Added by Geoff Sauer on Oct 26, 2002.
Average rating: 2.33/5.00 (n=3, std dev: 0.58)
 


English departments are once again confronted with charges in the popular media that the illiteracy of the American people generally, and of recent high school graduates in particular, constitutes a disturbing or perhaps even a dangerous state which we should regard as having reached 'crisis' proportions. In the past, this public concern has been directed primarily at reading ability, but in its present form, it focuses on writing skill. Not surprisingly, much of the commentary has been directed at elementary and secondary school teachers. Time emblazoned the news that 'Teachers Can't Teach' across the cover of its June 16, 1980, issue, then devoted several pages to a critical analysis of the shortcomings in modern American education.
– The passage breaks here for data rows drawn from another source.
(* ===== verification/Prelude.v ===== *)
(** * Trading ecosystem: a verification library

    The program is an electronic exchange and the trading clients that use it, in C++.  Two
    processes talk over the network:

    - the exchange ([src/exchange]): an order server accepts TCP connections and orders the
      requests of all clients by arrival; a matching engine keeps one limit order book per
      instrument; a market data publisher multicasts every change of the books, and a
      snapshot synthesizer multicasts their full contents once a minute;
    - the trading client ([src/trading]): an order gateway speaks to the order server; a
      market data consumer follows the multicast streams and recovers from gaps with a
      snapshot; a trade engine keeps its own copy of the books, positions, risk limits and
      orders, and runs one of two algorithms (or, in [main], a random one).

    Every component is a thread; threads share only single-producer single-consumer queues
    ([src/common/lf_queue.h]).  A thread's loop body is a function here, and what the
    operating system answers (data read, bytes accepted, events, the clock, [rand()]) is an
    argument of it.

    ** Conventions

    Faults of the C++ program are values of [Fault] in the monad [Res], below: an aborting
    [ASSERT] or [FATAL], an exception out of a [noexcept] function, a null pointer, an index
    outside an array, signed overflow.  A theorem that a run "does not fault" says the result
    is [Ok].  Integers are [Z] with the width's wrap-around written out ([u64], [u32], [i32],
    [i64]).  Arrays are [arr]: a length and a sparse map, so the big arrays of the program
    stay executable.  Pointers into a pool are indices of its blocks; pointers to sockets are
    keys.  Loops over linked structures run on fuel ([OutOfFuel] stands for divergence); the
    fuel is the capacity of the pool they walk (plus what the closing of the ring needs), and
    the refinement theorems prove it enough by proving the result [Ok].  Loops that empty a
    queue take their fuel as an argument: the theorems ask for at least the length of the
    queue, and [Exchange] gives them its capacity.

    ** The files, and the code they model

    Shared code:
    - [Types] ([common/types.h], the message headers): limits, enumerations, messages;
      [Wire]: their packed layout, and the framing loop of all receivers;
    - [MemPool] ([common/mem_pool.h]); [LFQueue] ([common/lf_queue.h]): sequential
      operations, and [spsc_step], the two threads of a queue interleaved at every shared
      access; [Sockets] ([common/tcp_socket], [common/mcast_socket]); [TCPServer]
      ([common/tcp_server]): [poll], [sendAndRecv] and a turn of [OrderServer::run];
    - [SystemCalls]: programs as trees of system calls, run against an arbitrary kernel, and
      what their history says of the sockets; [SocketUtils] ([common/socket_utils.h], and the
      members of the socket classes and components that open sockets);
    - [Text], [ToString], [BookPrinter]: every function that prints a structure; [Logger]
      ([common/logging.h]); [LogCalls]: every call of [log] in the program, with its format;
      [TimeUtils] ([common/time_utils.h]); [Double]: the IEEE arithmetic of the strategy code.

    Order books.  The two books are the same linked structure over different orders:
    - [Ring] (circular doubly-linked lists), [PriceLevels] (the structure, over any order
      type with the class [OrderNode]), [BookInv] (its representation invariant),
      [PriceLevelsSpec], [LevelListSpec], [LinkSpec], [StoreSpec], [LevelsAbs] (what each
      operation does to the book the structure represents);
    - [MEOrderBook] ([exchange/matcher/me_order_book]); [BookSpec], the reference book
      without pointers; [BookMatch], [MEBookRefine], [MEBookSpec] (the refinement),
      [BookProps], [Sessions] (which traffic is valid), [BookTheorems], [PriceTime] (who is
      executed first);
    - [MarketOrderBook] ([trading/strategy/market_order_book]), [MarketBookSpec],
      [MarketBBO], [FeedMirror] and [FeedTheorems]: the client's book, its reference, and
      that the exchange's feed makes it equal to the exchange's book.

    The exchange:
    - [FIFOSequencer], [OrderServer] ([exchange/order_server]), [MatchingEngine]
      ([exchange/matcher/matching_engine]), [MarketDataPublisher] and [SnapshotSynthesizer]
      ([exchange/market_data]);
    - [EngineSession]: the reference engine on whole sessions; [EngineTypes]: its values fit
      their C++ types; [RestingOrders]: its answers to one client; [ServerRound]: a turn of
      the order server; [Exchange] ([exchange_main.cpp]): the components joined by their queues,
      one turn of any thread per step, and the invariant; [ExchangeRun]: its theorems;
      [ExchangeFaults]: which turns end the process; [ExchangeBounds]: how full its queues,
      books, pools and counters can be.

    The trading client:
    - [OrderGateway] ([trading/order_gw]), [OrderFlow]: the order connection end to end;
    - [MarketDataConsumer] ([trading/market_data]), [Recovery], [SnapshotRebuild],
      [LateJoiner]: gap detection, recovery, and the market data path end to end;
    - [PositionKeeper], [OrderManager], [PositionLimit], [Strategies], [TradeEngine],
      [TradeEngineSpec] ([trading/strategy]), [OrderFields] (its requests fit the wire);
      [RandomClient] (the RANDOM branch of [trading_main.cpp]);
    - [OrdersInFlight]: what the client takes to be outstanding, against what the exchange
      holds; [TradingClient] ([trading_main.cpp]): the three components joined by their
      queues, one turn of any thread per step, with an exchange and a feed around them;
      [ClientRun]: the invariant and the theorems of the composed client;
    - [CommandLine] and [Shutdown]: how [main] of [trading_main.cpp] reads its arguments,
      waits for silence, and how [TradeEngine::stop] reports the positions.

    Both programs:
    - [MarketFeed]: the exchange's feed is one the client takes; [Market]: one client and the
      exchange, a network between them and other clients besides, any thread of either
      program taking a turn per step; [MarketRun]: each run of the market is a run of the
      composed client and one of the exchange; [MarketSession]: the theorems;
    - [Lifecycle] ([common/thread_utils.h], the start, stop and destructor of every component,
      [signal_handler] and both [main]s): what main creates, stops and frees while the threads
      run, with a clock; [LifecycleRun]: a check of main's actions, its soundness for every
      schedule, and the theorems.

    [Examples] runs two of the example programs ([common/mem_pool_example.cpp],
    [common/logging_example.cpp]).

    ** What the theorems show

    - The pointer programs implement pointer-free books, messages included ([add_refines],
      [cancel_refines], [market_update_refines]); every valid session runs without a fault
      ([book_session], [random_clients_safe]); over whole sessions matching is by price and
      by the arrival of the requests ([price_time_priority]), within limits, and conserves
      quantity.
    - The exchange as a whole implements a reference engine.  Its turns end the process in
      three cases only, all of the order server, and exactly in these: more than 1024 events
      at once, a connection that cannot be set up, more than 1024 requests at once
      ([server_fault], [exchange_fault_causes]).  What clients and subscribers have seen is always a prefix of what the
      reference engine says; everything is delivered in the end; the feed determines the
      books ([exchange_refines_engine] and its neighbours).
    - Order flow: requests and responses cross the connection once, in order, however TCP
      cuts the stream.  Market data: a consumer in step, one that lost datagrams and one that
      joins late all end with the exchange's book.
    - Trading: a turn of the trading thread follows the feed and keeps every position within
      its limit; positions add up; the two algorithms quote where they should.  The client as
      a whole follows the feed, and its true position, answers still on
      their way included, keeps its limit ([client_within_limits] and its neighbours).
    - Both programs together, over a network without loss: again only these three cases end
      one of them ([market_fault_causes]); what the exchange has executed for
      the client, and what it may still execute, keeps the configured limits; a client that
      has caught up has the positions and the books of the exchange ([market_within_limits],
      [market_agrees]).
    - Bounds: with [n] requests in all every queue holds at most [3 n] elements, books, pools,
      buffers and sequence numbers stay as small, and all of it is within its capacity
      ([exchange_within_bounds]).
    - Shared code: the queue under interleaving, the pool, the texts of messages and books, the log file, how the programs set up their sockets.  No log call of the
      program ends it ([log_calls_never_abort]).  The ends of a run: the arguments are
      read as they were written, the wait for silence ends, and the positions logged are
      those of every response received.
    - Threads: from start to exit, SIGINT included, no thread outlives what it works on as
      long as its turns are shorter than the second the destructors wait, and both programs
      get to their exit ([threads_keep_their_objects], [programs_end]); with longer turns they
      do not ([slow_turns_touch_freed_memory]).
    - What the program does not survive, or gets wrong, as theorems: invalid requests and
      identifiers, price collisions modulo 256, a full queue, truncated ids, integer
      overflow, a partial [send], uninitialised profit, the order of requests of one read, an
      incomplete or a ninth group of arguments, a refused connection.

    ** Assumptions on traffic

    [tame] and [traffic_ok] ask that clients name existing instruments, sides and request
    types, use an order id once, keep prices of an instrument in a band of 127 (the level map
    is indexed modulo 256 without a check), and stay below the million of ids the program
    has room for.  The exchange theorems also ask for at most 87381 requests in all, three
    messages each, so that no queue of 262144 slots can overrun however long a thread is
    kept waiting; and that the kernel keeps the contract of its calls and takes what is sent
    ([kernel_ok]; [exchange_fault_causes] does without the latter, since [TCPSocket] looks at
    the number of bytes taken only to log it).  Connections may be refused and any number of
    events and requests may arrive: a turn that faults has no successor, and which do is
    [server_fault].  The theorems about the composed client ask for a valid feed with
    prices below 2^30 and of at most 131072 updates, whose datagrams arrive in order (a gap
    and the recovery from it are the subject of [Recovery] and [LateJoiner]), and for an
    exchange that answers only orders it holds ([turn_allowed]).  The market theorems assume
    nothing of the exchange's answers, which are those of its own threads; they ask for prices
    below 2^30, for at most 43690 requests in all (six messages each at most, within a queue of
    262144), and for a network that delivers the bytes of a connection and the datagrams of
    the feed in order and takes what is sent ([market_setup], [market_allowed]).  [Shutdown] takes a clock that does not go
    back and sleeps that last; [LifecycleRun] takes turns of less than a second.  Each theorem has a witness that meets its hypotheses.

    ** Not modelled

    The system clock, the kernel, [ctime] and [std::sort] are arguments.  Calls to [log] in the
    components change no other state and are left out of their definitions: [Logger] models
    [log] itself and [LogCalls] shows that leaving them out hides no abort; that the logger's
    thread keeps up with its queue is a hypothesis of [Logger].  [Lifecycle] and the models of
    the components are separate: a turn there is a look at [run_], and what a thread does in
    its turn is the subject of [Exchange] and [TradingClient].  The performance-only macros
    [LIKELY] and [UNLIKELY].  The example programs but two, which print what threads and sockets
    do in real time.  In [Exchange], [TradingClient] and [Market] a turn of a thread is atomic:
    the interleaving of single queue accesses is modelled in [LFQueue], and a socket there is
    its buffers, how it was opened being the subject of [SocketUtils].
    A byte off the wire that names no enumerator is a fault of the model ([BadEnum]). *)

From stdpp Require Export base tactics option list list_numbers numbers gmap fin_maps sorting.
The authors of that article estimated that up to twenty percent of certified teachers have not mastered the 'basic skills' that they are supposed to teach.1 If this estimate is accurate—and most Americans believe, intuitively at least that it is—then we must recognize that not only are teachers unskilled in areas outside their expertise, but also, more frightening, they are incompetent within areas in which they ostensibly are trained. And since, as Charles Moran and J. T. Skerrett recently pointed out two of the three traditional Rs of basic education are within the province of the English teachers, we must be particularly sensitive to the criticism presently being leveled at teacher inability.